Listed records below:
Lemma tron_signed_with raw_data to txid transfer key signed :
  let spec := SpecTron raw_data to txid transfer in
  signed_with spec key = Ok signed <-> library_signs spec key signed.
Proof.
  cbv zeta. cbn [library_signs]. unfold signed_with, tron_sign. cbn [spec_chain].
  change (public_key_hex Tron key) with (key ← scalar key; Ok (hex_string (secp_public key))). unfold scalar.
  destruct (secret_valid key) eqn:Hv; cbn [negb err_if mbind res_bind]; [|split; [discriminate | intros (_ & s & [=] & _)]].
  unfold build_unsigned, payloads_of, attach_signature. cbn [sr_transaction ar_transaction signatures].
  destruct (verify_contract _ _ _ _ _) as [[]|e|]; cbn [map_err mbind res_bind]; [|split; [discriminate | intros [[=] _]]..].
  destruct (tron_digest raw_data) as [digest|e|] eqn:Hd; cbn [build_failed map_err mbind res_bind payloads];
    [|split; [discriminate | intros (_ & s & [=] & _)]..].
  assert (Hb : length digest = 32%nat /\ bytes_ok digest).
  { unfold tron_digest in Hd. apply bind_ok in Hd as (p & _ & [= <-]). split; [apply sha256_length | apply sha256_ok]. }
  cbn [collect]. rewrite sign_digest_payload, Hv by apply Hb. cbn [mbind res_bind]. rewrite single_wire_signature. cbn [mbind res_bind].
  pose proof (recovery_range key digest) as Hr. destruct (sign_recoverable key digest) as [rid compact]. cbn [fst snd] in *.
  unfold recovery_byte. replace ((0 <=? rid) && (rid <=? 255)) with true by lia. cbn [mbind res_bind]. split.
  - intros Ha. apply bind_ok in Ha as (sg & Ha & [= <-]). apply map_err_ok in Ha. eauto.
  - intros (_ & sg & Ha & ->). rewrite Ha. reflexivity.
Qed.

Lemma signed_with_library spec key signed : signed_with spec key = Ok signed <-> library_signs spec key signed.
Proof.
  destruct spec; [apply btc_signed_with | apply evm_signed_with | apply solana_signed_with | apply tron_signed_with].
Qed.
End OneShot.


(** * Construction: facts and bytes *)

Section Facts.
Context `{CodecLaws, BitcoinLib, Bip32, RequestSize}.

(** What an intent asks for: whom the transaction calls, with what value and
    data, and what the user is told of it. *)
Definition intent_means (i : EvmIntent) (a : EvmApprovalFacts) (target : str) (value : Z) (data : list Z) : Prop :=
  match i with
  | IntentNative to amount =>
      evm_validate to = Ok target /\ af_recipient a = target /\ parse_u128 (trim amount) = Ok value /\ 0 < value /\ data = [] /\
      token_contract a = None /\ token_amount_raw a = None
  | IntentErc20 token to amount =>
      evm_validate token = Ok target /\ evm_validate to = Ok (af_recipient a) /\ value = 0 /\ token_contract a = Some target /\
      exists m bs v, token_amount_raw a = Some m /\ decimal_text m v /\ decimal_text amount v /\ 0 < v < 2 ^ 256 /\
        address_bytes (af_recipient a) bs /\ data = TRANSFER_SELECTOR ++ left_pad_address bs ++ be_bytes 32 v
  | IntentCall to value_wei data_hex =>
      evm_validate to = Ok target /\ af_recipient a = target /\ parse_u128 (trim value_wei) = Ok value /\
      hex_string data = ascii_lowercase (without_prefix (trim data_hex) (lit "0x")) /\
      token_contract a = None /\ token_amount_raw a = None
  end.

(** The call data the facts quote, read back. *)
Lemma quoted_calldata bs : bytes_ok bs -> sdecode_hex (lit "0x" ++ hex_string bs) = Ok bs.
Proof.
  intros Hok. transitivity (sdecode_hex (hex_string bs)); [|exact (sdecode_hex_string bs Hok)].
  unfold sdecode_hex. rewrite without_prefix_app, no_prefix_hex by exact Hok. reflexivity.
Qed.

Lemma quoted_decimal v field : is_u128 v -> decimal_u128 (show_dec v) field = Ok v.
Proof.
  intros Hv. unfold decimal_u128. rewrite trim_graphic.
  - unfold parse_u128. rewrite parse_show_dec; [reflexivity | exact Hv | apply Hv].
  - eapply list.Forall_impl; [apply show_dec_digits, Hv|]. intros b Hb. cbn in Hb. unfold is_graphic, within. lia.
Qed.
(* ===== verification/Runtime.v ===== *)
(** The module's wallet runtime: the engine and the swap service run over the
    host ([crates/tinywallet-module/src/service/web3.rs], [native_wallet.rs] and
    the members of [mod.rs] that use them).

    [serve_seam] answers a request of the engine with the module's own code: its
    signer, which asks the host's approval and uses the call's one secret, its
    transport, accounts and endpoints.  A member of the bus interface runs an
    engine program under it ([interp]).  Shown: whatever host, nodes and stores
    answer, what is signed was approved in exactly those terms and for the quote
    that was looked up, and at most one thing is signed per call. *)

From stdpp Require Import base list strings numbers gmap.
From S2P Require Import Prelude Program Text Chain Codec Base58 Addr Proto Rlp EvmTx BtcTx TronTx Json Wire Quotes Assets X402Wire.
From S2P Require Import Eip712 SolWire Host NoPanic Engine Signing Transfer Service Queries Keys Signer PayHost HostPort.

Abbreviation task := (program returned str).
Abbreviation bus := (program returned BusError).
Abbreviation mevent := (event_of returned).
Abbreviation Mev := (@Event call returned).

(** * What a call carries *)

(** The [ACTIVE_SECRET] of a task: [None] outside a confirmed execution, empty
    once taken.  Its lock is never poisoned: what holds it cannot panic. *)
Abbreviation Slot := (option (option SecretMaterial)).

Record Web3ApprovalContext := mkWeb3Approval {
  wa_quote_id : str;
  wa_operation : str;
  solana_intent : option Web3ExecutionIntent
}.

(** A task's locals, and the endpoints of its service; an approval that is not
    there is [None]. *)
Record Scope := mkScope {
  sc_endpoints : RpcEndpoints;
  sc_owner : option QuoteOwner;
  sc_web3 : option Web3ApprovalContext;
  sc_native : option PreparedTransaction
}.

Definition take_secret (slot : Slot) : Slot * res str SecretMaterial :=
  match slot with
  | None => (slot, Err (lit "wallet secret is unavailable outside a confirmed execution"))
  | Some None => (slot, Err (lit "wallet secret was already consumed"))
  | Some (Some secret) => (Some None, Ok secret)
  end.

Definition clone_secret (slot : Slot) : res str SecretMaterial :=
  match slot with
  | None => Err (lit "wallet secret is unavailable outside a confidential payment")
  | Some None => Err (lit "wallet secret was already consumed")
  | Some (Some secret) => Ok secret
  end.

(** What x402 signing clones: the secret of the chain the challenge selected. *)
Definition clone_x402_secret (slot : option (option (list SecretMaterial))) (chain : Chain) : res str SecretMaterial :=
  match slot with
  | None => Err (lit "x402 wallet secrets are unavailable outside a confidential payment")
  | Some None => Err (lit "x402 wallet secrets were already consumed")
  | Some (Some secrets) =>
      ok_or (find_first (fun s => bool_decide (sm_chain s = chain)) secrets)
        (lit "x402 wallet secret does not match the selected payment chain")
  end.

Definition NOT_APPROVED : str := lit "wallet transaction was not approved".

(** * The signer *)

Section Signing.
Context `{Codecs, BitcoinLib, Secp256k1, SecpPublic, Ed25519Lib, Bip39, Bip32, KeyHashes, HostSerde}.

(** An approval asked: a refusal is an error. *)
Definition allowed (d : AuthorizationResult) : task unit :=
  if approved d then mret tt else Done (Err (default NOT_APPROVED (reason d))).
End of Listed records.
What to do: Extract from the records above the lines from the one containing "answer, what is" to the one containing "Record Web3ApprovalContext := mkWeb3Approval", both lines included, exactly as they appear and with nothing else.

Task output:
    answer, what is signed was approved in exactly those terms and for the quote
    that was looked up, and at most one thing is signed per call. *)

From stdpp Require Import base list strings numbers gmap.
From S2P Require Import Prelude Program Text Chain Codec Base58 Addr Proto Rlp EvmTx BtcTx TronTx Json Wire Quotes Assets X402Wire.
From S2P Require Import Eip712 SolWire Host NoPanic Engine Signing Transfer Service Queries Keys Signer PayHost HostPort.

Abbreviation task := (program returned str).
Abbreviation bus := (program returned BusError).
Abbreviation mevent := (event_of returned).
Abbreviation Mev := (@Event call returned).

(** * What a call carries *)

(** The [ACTIVE_SECRET] of a task: [None] outside a confirmed execution, empty
    once taken.  Its lock is never poisoned: what holds it cannot panic. *)
Abbreviation Slot := (option (option SecretMaterial)).

Record Web3ApprovalContext := mkWeb3Approval {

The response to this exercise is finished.